Die gesammelten Poolproben-Röhrchen mit "Lolli-Tests" in einem Beutel. (Foto: picture alliance/dpa | Roland Weihrauch)

Offenbar vermehrt falsch-positive Lolli-Tests in Kitas

  18.11.2021 | 18:05 Uhr

Bei den so genannten Lolli-Tests in Kitas gibt es offenbar vermehrt falsch-positive Ergebnisse. Das bestätigte das Gesundheitsministerium auf SR-Anfrage. Die häufigste Ursache ist demnach wohl eine falsche Handhabung der Tests.

Genaue Angaben wie viele Ergebnisse der Lolli-Tests in Kitas falsch sind, könne das Landesjugendamt nicht machen, weil offenbar nicht immer die Meldepflicht eingehalten werde.

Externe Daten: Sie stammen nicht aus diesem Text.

Lemma assert_holds (cond : bool) (w : World) :
  cond = true -> Q_ASSERT cond w = (Returned (), w).
Proof. intros ->. unfold Q_ASSERT. by rewrite andb_false_r. Qed.

Lemma assert_release (cond : bool) (w : World) :
  debug_build = false -> Q_ASSERT cond w = (Returned (), w).
Proof. intros E. unfold Q_ASSERT. by rewrite E. Qed.

Lemma assert_fails (w : World) :
  debug_build = true -> Q_ASSERT false w = (Aborted, w).
Proof. intros E. unfold Q_ASSERT. by rewrite E. Qed.

Lemma send_run (r : Request) (w : World) (reply : NetworkReply) (s : Server) :
  transport r (server w) = (reply, s) ->
  send r w = (Returned reply, after w s [r]).
Proof. intros E. unfold send. by rewrite E. Qed.

Lemma send_result (r : Request) (w : World) :
  send r w
  = (Returned (transport r (server w)).1, after w (transport r (server w)).2 [r]).
Proof. apply send_run, surjective_pairing. Qed.

Lemma after_nil (w : World) : after w (server w) [] = w.
Proof. destruct w. unfold after. simpl. by rewrite app_nil_r. Qed.

Lemma after_after (w : World) (s s' : Server) (l l' : list Request) :
  after (after w s l) s' l' = after w s' (l ++ l').
Proof. unfold after. simpl. by rewrite <- (assoc_L (++)). Qed.

Lemma sentBetween_after (w : World) (s : Server) (l : list Request) :
  sentBetween w (after w s l) = l.
Proof. unfold sentBetween, after. simpl. by rewrite drop_app_length. Qed.

Lemma sentBetween_same (w : World) : sentBetween w w = [].
Proof. unfold sentBetween. by rewrite drop_all. Qed.

(** [create] only adds the test for the empty path. *)
Lemma create_nonempty (data : QByteArray) (path msg : QString) (w : World) :
  path <> "" -> create data path msg w = createResource data path msg w.
Proof.
  intros Hp. unfold create. apply isEmpty_false in Hp as ->.
  unfold mbind, M_bind.
  by destruct (createResource data path msg w) as [[[url m]|] w'].
Qed.

End Running.

(** ** Refusals before any request *)

(** C7.  [create] with an empty path returns the empty URL and the
    message of the empty path, whatever the content and whatever the
    configuration, ready or not; the world it leaves is the one it found,
    so nothing was sent. *)
Theorem create_empty_path `{Platform} (data : QByteArray) (msg : QString)
                          (w : World) :
  create data "" msg w
  = (Returned ("", "Failed to create image with empty path."), w)
  /\ sentBetween w (create data "" msg w).2 = [].
Proof. split; [reflexivity | apply sentBetween_same]. Qed.

(** C8.  While [ready()] is false, [createResource] (and [create]) with a
    non-empty path and [remove] with a URL the object owns return a
    failure with the message of the invalid configuration; the world
    stays as it was: no request is sent and the members keep their
    values. *)
Theorem not_ready_refuses `{Platform} (w : World) (content : QByteArray)
                          (path url msg : QString) :
  ready (self w) = false ->
  (path <> "" ->
   createResource content path msg w
   = (Returned ("", "Invalid GitHub image host configuration."), w)
   /\ create content path msg w
     = (Returned ("", "Invalid GitHub image host configuration."), w))
  /\ (ownsUrl (self w) url = true ->
      remove url msg w
      = (Returned (false, "Invalid GitHub image host configuration."), w)).
Proof.
  intros Hready. split.
  - intros Hp. rewrite create_nonempty by done.
    split; unfold createResource;
    rewrite (bind_run _ _ w w ()) by
      (apply assert_holds; by rewrite negb_true_iff, isEmpty_false);
    rewrite (bind_run _ _ w w (self w)) by apply this_run;
    by rewrite Hready.
  - intros Hown. unfold remove.
    rewrite (bind_run _ _ w w (self w)) by apply this_run.
    rewrite (bind_run _ _ w w ()) by by apply assert_holds.
    by rewrite Hready.
Qed.

Lemma not_ready_refuses_witness :
  let P := Mock.platform true [] in
  let w := Mock.world P constructed [] in
  createResource [] "img.png" "" w
  = (Returned ("", "Invalid GitHub image host configuration."), w)
  /\ remove "https://example.org/img.png" "" w
     = (Returned (false, "Invalid GitHub image host configuration."), w).
Proof.
  pose proof (@not_ready_refuses (Mock.platform true [])
                (Mock.world (Mock.platform true []) constructed [])
                [] "img.png" "https://example.org/img.png" "" eq_refl)
    as [Hcreate Hremove].
  split; [apply Hcreate; discriminate | apply Hremove; reflexivity].
Defined.
(** * The rejected samples and the clipped average *)

Lemma Qdiv_above_mono (c d p p' : Q) :
  0 < d -> c < p / d -> p <= p' -> c < p' / d.
Proof.
  intros Hd Hc Hp. apply Qlt_shift_div_l; [exact Hd|].
  assert (H : c * d < p / d * d) by (apply Qmult_lt_compat_r; assumption).
  assert (E : p / d * d == p) by (field; lra).
  rewrite E in H. lra.
Qed.

(** With a divisor that is not negative, the test [quotient > c] for a
    positive [c] passes from a dividend to every larger one. *)
Lemma quotient_above_mono (x y m s : float) (c : Q) :
  0 < c -> s = NaN \/ fnonneg s -> fle x y ->
  fgtb (fdiv (fsub x m) s) (Fin c) = true ->
  fgtb (fdiv (fsub y m) s) (Fin c) = true.
Proof.
  intros Hc [-> | Hs] Hxy.
  - destruct (fsub x m); discriminate.
  - unfold fle in Hxy.
    destruct s as [d| | |]; cbn [fnonneg] in Hs; try (exfalso; exact Hs).
    + assert (El : Qlt_bool d 0 = false) by (apply Qlt_bool_false; exact Hs).
      destruct x as [a| | |], y as [b| | |], m as [n| | |];
        cbn [fleb] in Hxy; try discriminate Hxy;
        cbn [fsub fdiv fopp fgtb]; rewrite ?El; cbn [fopp fgtb];
        try discriminate; auto;
        try apply Qle_bool_iff in Hxy;
        destruct (Qeq_bool d 0) eqn:Ed;
        repeat match goal with
               | |- context [0 ?= ?q] =>
                   destruct (Qcompare_zero_cases q) as [[-> ?]|[[-> ?]|[-> ?]]]
               end;
        cbn [fgtb]; try discriminate; try reflexivity;
        try (intros; exfalso; lra);
        intro H; apply Qlt_bool_iff in H; apply Qlt_bool_iff;
        apply Qeq_bool_false in Ed;
        match type of H with
        | _ < ?num / _ => apply (Qdiv_above_mono c d num); lra
        end.
    + destruct x as [a| | |], y as [b| | |], m as [n| | |];
        cbn [fleb] in Hxy; try discriminate Hxy;
        cbn [fsub fdiv fopp fgtb]; try discriminate; auto;
        intro H; apply Qlt_bool_iff in H; lra.
Qed.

Fehler bei der Anwendung häufigste Ursache

Die häufigste Ursache für die falsch-positiven Ergebnisse sei eine  falsche Handhabung. So könnten schon Substanzen wie Pfefferminz, Menthol oder Ibuprofen das Ergebnis verfälschen. Einen gleichen Effekt hätten Haribos, die den Kindern offenbar gegeben wurden, um den Speichelfluss anzuregen.

Zudem sei es wichtig, dass die Kinder nicht an dem Teststäbchen nuckeln, sondern wirklich lutschen. Sonst kann der bereits aufgesaugte Speichel wieder aus dem Schwamm gesogen werden.Auch eine falsche Lagerung der Tests oder zu hohe Temperaturen könnten Gründe für die falschen Ergebnisse sein.